From: Thomas Gleixner <tglx@kernel.org>
To: Calvin Owens <calvin@wbinvd.org>
Cc: Borislav Petkov <bp@alien8.de>, Petr Mladek <pmladek@suse.com>,
linux-kernel@vger.kernel.org, arighi@nvidia.com,
yaozhenguo1@gmail.com, tj@kernel.org,
feng.tang@linux.alibaba.com, lirongqing@baidu.com,
realwujing@gmail.com, hu.shengming@zte.com.cn,
dianders@chromium.org, joel.granados@kernel.org,
Ingo Molnar <mingo@redhat.com>,
Peter Zijlstra <peterz@infradead.org>,
Juri Lelli <juri.lelli@redhat.com>,
Vincent Guittot <vincent.guittot@linaro.org>,
Dietmar Eggemann <dietmar.eggemann@arm.com>,
Steven Rostedt <rostedt@goodmis.org>,
Ben Segall <bsegall@google.com>, Mel Gorman <mgorman@suse.de>,
Valentin Schneider <vschneid@redhat.com>,
Frederic Weisbecker <frederic@kernel.org>,
Anna-Maria Behnsen <anna-maria@linutronix.de>,
x86@kernel.org
Subject: Re: [PATCH] clockevents: Prevent timer interrupt starvation
Date: Wed, 08 Apr 2026 10:52:13 +0200 [thread overview]
Message-ID: <875x614ywy.ffs@tglx> (raw)
In-Reply-To: <adBYDhMBYsv4RAp2@mozart.vkv.me>
On Fri, Apr 03 2026 at 17:15, Calvin Owens wrote:
> On Friday 04/03 at 21:00 +0200, Thomas Gleixner wrote:
>> Btw, I'm really curious how you deduced the reproducer from systemd
>> code.

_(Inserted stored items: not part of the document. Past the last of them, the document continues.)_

(** * EcNode peer life-cycle simulators: a shallow embedding

    The development follows the Python sources under [peer_lifecycle/]:

    - [peer_lifecycle_simulator_fixed.py]    (module [Fixed]),
    - [distance_based_connections.py]        (module [Static]),
    - [improved_distance_optimization.py]    (module [Prefix]),
    - [peer_lifecycle_simulator_gradient.py] (module [Gradient]).

    Python integers are [Z]; a [dict] is an association list in insertion
    order with one entry per key; the process-wide [random] generator is an
    explicit stream threaded through every function that draws from it;
    a raised exception is the [Raise] case of the result type. *)

From Stdlib Require Import ZArith List Bool Lia Permutation Sorted.
From Stdlib Require Import Floats.PrimFloat Floats.FloatOps Floats.SpecFloat.
From Stdlib Require Import Numbers.Cyclic.Int63.Uint63.
Import ListNotations.
Local Open Scope Z_scope.

(* ================================================================= *)
(** ** Python preliminaries *)

(** [len(l)] *)
Definition len {A : Type} (l : list A) : Z := Z.of_nat (length l).

(** Exceptions the modelled code can raise. *)
Inductive exn : Type :=
| ValueError
| KeyError.

Inductive res (A : Type) : Type :=
| Ok (a : A)
| Raise (e : exn).
Arguments Ok {A} a.
Arguments Raise {A} e.

Definition bind {A B : Type} (c : res A) (k : A -> res B) : res B :=
  match c with
  | Ok a => k a
  | Raise e => Raise e
  end.

Notation "x <- c1 ;; c2" := (bind c1 (fun x => c2))
  (at level 61, c1 at next level, right associativity).
Notation "' pat <- c1 ;; c2" :=
  (bind c1 (fun x => match x with pat => c2 end))
  (at level 61, pat pattern, c1 at next level, right associativity).

(** *** [dict]: insertion-ordered, keyed by integers *)

Definition dict (V : Type) : Type := list (Z * V).

Section Dict.
Context {V : Type}.

(** [d.get(k)] *)
Fixpoint dict_get (d : dict V) (k : Z) : option V :=
  match d with
  | [] => None
  | (k', v) :: d' => if k' =? k then Some v else dict_get d' k
  end.

(** [k in d] *)
Definition dict_mem (d : dict V) (k : Z) : bool :=
  match dict_get d k with
  | Some _ => true
  | None => false
  end.

(** [d[k] = v]: an existing key keeps its position, a new key goes last. *)
Fixpoint dict_set (d : dict V) (k : Z) (v : V) : dict V :=
  match d with
  | [] => [(k, v)]
  | (k', v') :: d' =>
      if k' =? k then (k', v) :: d' else (k', v') :: dict_set d' k v
  end.

(** [del d[k]]: [KeyError] when the key is absent. *)
Fixpoint dict_del (d : dict V) (k : Z) : res (dict V) :=
  match d with
  | [] => Raise KeyError
  | (k', v') :: d' =>
      if k' =? k then Ok d'
      else d'' <- dict_del d' k ;; Ok ((k', v') :: d'')
  end.

(** [if k in d: del d[k]] *)
Fixpoint dict_discard (d : dict V) (k : Z) : dict V :=
  match d with
  | [] => []
  | (k', v') :: d' =>
      if k' =? k then d' else (k', v') :: dict_discard d' k
  end.

Definition dict_keys (d : dict V) : list Z := map fst d.
Definition dict_values (d : dict V) : list V := map snd d.

(** Python dictionaries hold one entry per key. *)
Definition dict_wf (d : dict V) : Prop := NoDup (dict_keys d).

End Dict.

(** [x in l] for a list of integers. *)
Definition mem (x : Z) (l : list Z) : bool := existsb (Z.eqb x) l.

(** [min(l, key=f)]: the first element with the least key; [None] stands
    for the empty sequence (every caller tests for it beforehand). *)
Fixpoint min_by (f : Z -> Z) (l : list Z) : option Z :=
  match l with
  | [] => None
  | x :: l' =>
      match min_by f l' with
      | None => Some x
      | Some y => if f x <=? f y then Some x else Some y
      end
  end.

(** *** The random generator

    [random] is modelled as a stream of raw draws; every function that
    uses the module-level generator takes the stream and returns the rest
    of it.  No claim below depends on the distribution of the draws. *)

Definition Rng : Type := nat -> nat.

Definition rng_next (g : Rng) : nat * Rng := (g 0%nat, fun n => g (S n)).

(** a draw in [range(n)] *)
Definition randbelow (n : nat) (g : Rng) : nat * Rng :=
  let (x, g') := rng_next g in (Nat.modulo x n, g').

(** [random.randint(lo, hi)] for [lo <= hi] *)
Definition randint (lo hi : Z) (g : Rng) : Z * Rng :=
  let (x, g') := randbelow (Z.to_nat (hi - lo + 1)) g in
  (lo + Z.of_nat x, g').

Definition remove_nth {A : Type} (i : nat) (l : list A) : list A :=
  firstn i l ++ skipn (S i) l.

(** [k] draws without replacement: each draw picks a position of what is
    left of the population. *)
Fixpoint sample_draw {A : Type} (k : nat) (pool : list A) (g : Rng)
  : list A * Rng :=
  match k with
  | O => ([], g)
  | S k' =>
      let (i, g1) := randbelow (length pool) g in
      match nth_error pool i with
      | None => ([], g1)
      | Some x =>
          let (xs, g2) := sample_draw k' (remove_nth i pool) g1 in
          (x :: xs, g2)
      end
  end.

(** [random.sample(population, k)]: [ValueError] when [k] is negative or
    larger than the population. *)
Definition sample {A : Type} (population : list A) (k : Z) (g : Rng)
  : res (list A * Rng) :=
  if (k <? 0) || (len population <? k) then Raise ValueError
  else Ok (sample_draw (Z.to_nat k) population g).

(** [random.choice(seq)] on a non-empty sequence; [None] stands for the
    [IndexError] of an empty one. *)
Definition choice {A : Type} (l : list A) (g : Rng) : option A * Rng :=
  let (i, g') := randbelow (length l) g in (nth_error l i, g').

(** [l.sort(key=f)]: a stable sort, as insertion from the right. *)
Fixpoint insert_by (f : Z -> Z) (x : Z) (l : list Z) : list Z :=
  match l with
  | [] => [x]
  | y :: l' => if f x <=? f y then x :: y :: l' else y :: insert_by f x l'
  end.

Fixpoint sort_by (f : Z -> Z) (l : list Z) : list Z :=
  match l with
  | [] => []
  | x :: l' => insert_by f x (sort_by f l')
  end.

(** *** Binary64 arithmetic

    [int((w / total) * budget)] is evaluated by Python in binary64; the
    result can differ from the exact quotient (for instance
    [int((1/49)*49) = 0]), so the expression is kept in floating point.
    The conversions are exact for magnitudes below [2^53]. *)

Definition float_of_Z (z : Z) : float :=
  if z <? 0 then PrimFloat.opp (PrimFloat.of_uint63 (Uint63.of_Z (- z)))
  else PrimFloat.of_uint63 (Uint63.of_Z z).

(** [int(f)]: truncation towards zero. *)
Definition int_of_float (f : float) : Z :=
  match Prim2SF f with
  | S754_finite s m e =>
      let v := if 0 <=? e then Z.pos m * 2 ^ e else Z.pos m / 2 ^ (- e) in
      if s then - v else v
  | _ => 0
  end.

(** [int((w / total) * budget)] *)
Definition float_share (w total budget : Z) : Z :=
  int_of_float
    (PrimFloat.mul (PrimFloat.div (float_of_Z w) (float_of_Z total))
                   (float_of_Z budget)).

(** [int(t * (budget / assigned))] *)
Definition float_rescale (t budget assigned : Z) : Z :=
  int_of_float
    (PrimFloat.mul (float_of_Z t)
                   (PrimFloat.div (float_of_Z budget) (float_of_Z assigned))).

(** Monadic left fold: a [for] loop whose body may raise. *)
Fixpoint foldM {A B : Type} (f : A -> B -> res A) (l : list B) (a : A)
  : res A :=
  match l with
  | [] => Ok a
  | x :: l' => a' <- f a x ;; foldM f l' a'
  end.

(** Truth value of an [Optional[int]]: [None] and [0] are false. *)
Definition truthy (o : option Z) : bool :=
  match o with
  | Some x => negb (x =? 0)
  | None => false
  end.

(** [pid != o] for an [Optional[int]] [o]. *)
Definition differs (pid : Z) (o : option Z) : bool :=
  match o with
  | Some x => negb (pid =? x)
  | None => true
  end.

(* ================================================================= *)
(** ** Data shared by the simulators *)

Inductive PeerState : Type :=
| CONNECTED
| PROSPECT
| PENDING
| IDENTIFIED.

Definition PeerState_eqb (a b : PeerState) : bool :=
  match a, b with
  | CONNECTED, CONNECTED => true
  | PROSPECT, PROSPECT => true
  | PENDING, PENDING => true
  | IDENTIFIED, IDENTIFIED => true
  | _, _ => false
  end.

Record Invite : Type := mkInvite {
  sender_id : Z;
  round_sent : Z
}.

Record SimulationConfig : Type := mkConfig {
  connected_set_size : Z;
  candidate_set_size : Z;
  max_connections_per_peer : Z;
  initial_identified_peers : Z;
  simulation_rounds : Z;
  address_space_bits : Z
}.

I assume you figured somehow out which program triggered the
>> behaviour and then inspected the source to find something fishy. Can you
>> provide a pointer to the code in question? If they really do what your
>> reproducer does, then this code needs to be fixed too :)
>
> I pulled the text that was executing when the NMI fired out of the dump:
>
> 00 ba 38 03 00 00 48 8d 35 ce 40 18 00 48 8d 3d 16 41 18 00 e8 11 14
> e8 ff b8 f4 ff ff ff e9 6d ff ff ff 0f 1f 80 00 00 00 00 0f b6 4f 2f
> 48 8d 15 e5 5f 26 00 48 89 c8 83 e0 03 48 c1 e0 05 48
>
> ...and searched for it in systemd-networkd and all its libs. It appears
> in one spot in libsystemd-shared-259.so in path_hash_func(), so that
> must be where the userspace %ip was when the NMI fired.
Amazing.
> Unfortunately that has too many callers: I couldn't narrow it down
> meaningfully from there. Despite staring at a lot of timer code in
> systemd, I haven't yet found anything concrete that might cause buggy
> behavior.
>
> But, it stuck out at me that the detritus on the stack wasn't futex() or
> poll() or read() related. It seemed wildly improbable that the NMI
> would have just happened to catch systemd-networkd running like that, I
> guessed it was probably spinning around timerfd_settime() in userspace
> when the NMI fired (with calls to path_hash_func() somehow in-between).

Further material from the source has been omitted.